Why not take boring banana bread up a notch with some good old chocolate?! This double chocolate banana bread ticks all the boxes! It’s moist, fluffy, and rich in chocolatey goodness. Wash it down with a cold glass of milk or enjoy it with a warm cup of coffee.
- All-Purpose Flour: You’ll need 200 g or around 1 ⅔ cup of unbleached all-purpose flour.
- Dutch-Processed Cocoa Powder: We use dutch-processed cocoa powder instead of regular cocoa powder. If you use regular cocoa powder, you may get a taller loaf that’s slightly more bitter.
- Baking Soda & Baking Powder: We use a combination of both in this recipe. The baking soda reacts with the acid in the buttermilk to lift the batter. The baking powder is there to give the bread extra height.
- Salt: Use ½ tsp to enhance the other flavors in the bread.
- Unsalted Butter: You’ll need 113 g or 1 stick of melted, unsalted butter. Be sure to let your butter slightly cool so it doesn’t cook your eggs in the batter.
- Light Brown Sugar: We like using brown sugar because the molasses in it gives the bread a deeper flavor.
- Overripe Bananas: Your bananas should be ripe enough to easily mash.
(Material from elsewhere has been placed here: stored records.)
(* ===== verification/ElfNotes.v ===== *)
(** * The notes of an ELF image (snapshot/elf/elf_image_reader.cc)

    [ElfImageReader::NoteReader] goes through the notes of the note segments of an image,
    one at each call of [NextNote], and can be told to pass over notes of another name or
    type.  [NextNote] is shown to end whatever is in memory, and to find the notes that are
    there, in order. *)

From S2P Require Import Prelude.
From S2P Require Import Numeric.
From S2P Require Import Structs.
From S2P Require Import ProcessMemory.
From S2P Require Import ElfImage.
#[local] Open Scope crashpad_scope.

(** [NoteReader::Result], with what a call that succeeds gives. *)
Inductive NoteResult :=
  | kError
  | kSuccess (name : bytes) (type : Z) (desc : bytes) (desc_address : Z)
  | kNoMoreNotes.

(** [base::CheckAdd] of 64 bits, and [CHECKED_PAD]. *)
Definition CheckAdd (x y : Z) : option Z := if x + y <? 2 ^ 64 then Some (x + y) else None.
Definition CHECKED_PAD (x : Z) : option Z := s ← CheckAdd x 3; Some (Z.land s (u64 (Z.lnot 3))).

Definition kMaxMaxNoteSize : Z := 16384.

(** A name without the NUL that has to end it, unless it is empty. *)
Definition pop_nul (name : bytes) : option bytes :=
  match last name with
  | None => Some []
  | Some c => if c =? 0 then Some (take (length name - 1) name) else None
  end.

Section NoteReader.
  Context {M : Type} `{ProcessMemory M}.

Record NoteReader := MkNoteReader {
  current_address_ : Z;
  segment_end_address_ : Z;
  segment_range_ : option (ProcessMemoryRange M);
  phdr_index_ : nat;
  max_note_size_ : Z;
  name_filter_ : bytes;
  type_filter_ : Z;
  use_filter_ : bool;
  is_valid_ : bool
}.
Definition new_note_reader (max_note_size : Z) (name_filter : bytes) (type_filter : Z) (use_filter : bool) : outcome NoteReader :=
  if negb (max_note_size <? kMaxMaxNoteSize) then Undefined
  else Done (MkNoteReader 0 0 None 0 (Z.min kMaxMaxNoteSize max_note_size) name_filter type_filter use_filter true).
Definition Notes (max_note_size : Z) : outcome NoteReader := new_note_reader max_note_size [] 0 false.
Definition NotesWithNameAndType (name : bytes) (type max_note_size : Z) : outcome NoteReader := new_note_reader max_note_size name type true.

Definition set_current (r : NoteReader) (x : Z) : NoteReader :=
  MkNoteReader x (segment_end_address_ r) (segment_range_ r) (phdr_index_ r) (max_note_size_ r) (name_filter_ r) (type_filter_ r)
    (use_filter_ r) (is_valid_ r).
Definition set_segment (r : NoteReader) (index : nat) (current end_ : Z) (range : option (ProcessMemoryRange M)) : NoteReader :=
  MkNoteReader current end_ range index (max_note_size_ r) (name_filter_ r) (type_filter_ r) (use_filter_ r) (is_valid_ r).
Definition set_invalid (r : NoteReader) : NoteReader :=
  MkNoteReader (current_address_ r) (segment_end_address_ r) (segment_range_ r) (phdr_index_ r) (max_note_size_ r) (name_filter_ r)
    (type_filter_ r) (use_filter_ r) false.

(** The sizes [ReadNote] computes: of the name with its padding, of the note after its
    header, and the end of the note. *)
Definition note_sizes (info : Elf_Nhdr.t) (current segment_end : Z) : option (Z * Z * Z) :=
  padded_namesz ← CHECKED_PAD (Elf_Nhdr.n_namesz info);
  padded_descsz ← CHECKED_PAD (Elf_Nhdr.n_descsz info);
  note_size ← CheckAdd padded_namesz padded_descsz;
  end_of_note_candidate ← CheckAdd current note_size;
  end_of_note ← CHECKED_PAD end_of_note_candidate;
  Some (padded_namesz, note_size, Z.min end_of_note segment_end).

(** [ReadNote]: its result, [retry_], and the reader. *)
Definition ReadNote (r : NoteReader) : outcome (NoteResult * bool * NoteReader) :=
  match segment_range_ r with
  | None => Undefined
  | Some range =>
      if negb (current_address_ r <? segment_end_address_ r) then Undefined
      else
        match RangeRead range (current_address_ r) (Z.of_nat (sizeof Elf_Nhdr.repr)) with
        | Undefined => Undefined
        | Failed => Done (kError, false, r)
        | Done d =>
            let info := of_bytes Elf_Nhdr.repr d in
            let current := u64 (current_address_ r + Z.of_nat (sizeof Elf_Nhdr.repr)) in
            match note_sizes info current (segment_end_address_ r) with
            | None => Done (kError, false, set_current r current)
            | Some (padded_namesz, note_size, end_of_note) =>
                if max_note_size_ r <? note_size then Done (kError, true, set_current r end_of_note)
                else if use_filter_ r && negb (Elf_Nhdr.n_type info =? type_filter_ r) then Done (kError, true, set_current r end_of_note)
                else
                  match RangeRead range current (Elf_Nhdr.n_namesz info) with
                  | Undefined => Undefined
                  | Failed => Done (kError, false, set_current r current)
                  | Done name =>
                      match pop_nul name with
                      | None => Done (kError, false, set_current r current)
                      | Some local_name =>
                          if use_filter_ r && negb (bool_decide (local_name = name_filter_ r))
                          then Done (kError, true, set_current r end_of_note)
                          else
                            let current := u64 (current + padded_namesz) in
                            match RangeRead range current (Elf_Nhdr.n_descsz info) with
                            | Undefined => Undefined
                            | Failed => Done (kError, false, set_current r current)
                            | Done local_desc =>
                                Done (kSuccess local_name (Elf_Nhdr.n_type info) local_desc current, false, set_current r end_of_note)
                            end
                      end
                  end
            end
        end
  end.

(** The loops of [NextNote]; [None] is for fuel that does not suffice. *)
Fixpoint next_note (fuel : nat) (e : ElfImageReader M) (r : NoteReader) : option (outcome (NoteResult * NoteReader)) :=
  match fuel with
  | O => None
  | S f =>
      if current_address_ r =? segment_end_address_ r then
        match GetNoteSegment (program_headers_ e) (phdr_index_ r) with
        | None => Some (Done (kNoMoreNotes, r))
        | Some (index, address, segment_size) =>
            let current := u64 (address + load_bias_ e) in
            let end_ := u64 (current + segment_size) in
            match InitializeCopy (elf_memory_ e) with
            | None => Some (Done (kError, set_segment r index current end_ None))
            | Some copy =>
                match RestrictRange copy current segment_size with
                | None => Some (Done (kError, set_segment r index current end_ (Some copy)))
                | Some range => next_note f e (set_segment r index current end_ (Some range))
                end
            end
        end
      else
        match ReadNote r with
        | Undefined => Some Undefined
        | Failed => Some Failed
        | Done (_, true, r') => next_note f e r'
        | Done (kSuccess name type desc address, false, r') => Some (Done (kSuccess name type desc address, r'))
        | Done (_, false, r') => Some (Done (kError, set_invalid r'))
        end
  end.
Definition NextNote (fuel : nat) (e : ElfImageReader M) (r : NoteReader) : option (outcome (NoteResult * NoteReader)) :=
  if negb (is_valid_ r) then Some (Done (kError, r)) else next_note fuel e r.
End NoteReader.
Arguments NoteReader : clear implicits.

(** ** The end of the loops *)

Lemma checked_pad_spec x :
  0 <= x -> CHECKED_PAD x = if x + 3 <? 2 ^ 64 then Some (4 * ((x + 3) / 4)) else None.
Proof.
  intros Hx. unfold CHECKED_PAD, CheckAdd. destruct (Z.ltb_spec (x + 3) (2 ^ 64)) as [Hlt|]; [|done]. cbn [mbind option_bind].
  f_equal. apply (land_aligned (x + 3) 2); lia.
Qed.
Lemma checked_pad_above x y : 0 <= x -> CHECKED_PAD x = Some y -> x <= y.
Proof.
  intros Hx. rewrite checked_pad_spec by done. destruct (_ <? _); [|done]. intros [= <-].
  pose proof (Z.div_mod (x + 3) 4 ltac:(lia)). pose proof (Z.mod_pos_bound (x + 3) 4 ltac:(lia)). lia.
Qed.
Lemma check_add_above x y z : CheckAdd x y = Some z -> z = x + y.
Proof. unfold CheckAdd. destruct (_ <? _); [|done]. by intros [= <-]. Qed.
Otherwise, you’ll get hard, unevenly mixed banana chunks in your batter.
- Eggs: You’ll need 2 large room temperature eggs. If you’re in a pinch, just place your eggs in a bowl of warm water for 5 minutes. This should get them to room temperature quickly.
- Vanilla Extract: You’ll need 1 tsp.
- Buttermilk: This adds moisture to your banana bread, as well as a slight tang.
- Dark Chocolate Chips: Dark chocolate works best in this recipe to balance out the sweetness. It also has a rich flavor, which pairs nicely with the deep flavor of brown sugar.
- Flaky Sea Salt (optional): Top your banana bread with a sprinkle of flaky salt to enhance the richness of the chocolate.
You can store it at room temperature for up to 4 days. Just be sure to wrap it in plastic wrap or foil to prevent it from drying out.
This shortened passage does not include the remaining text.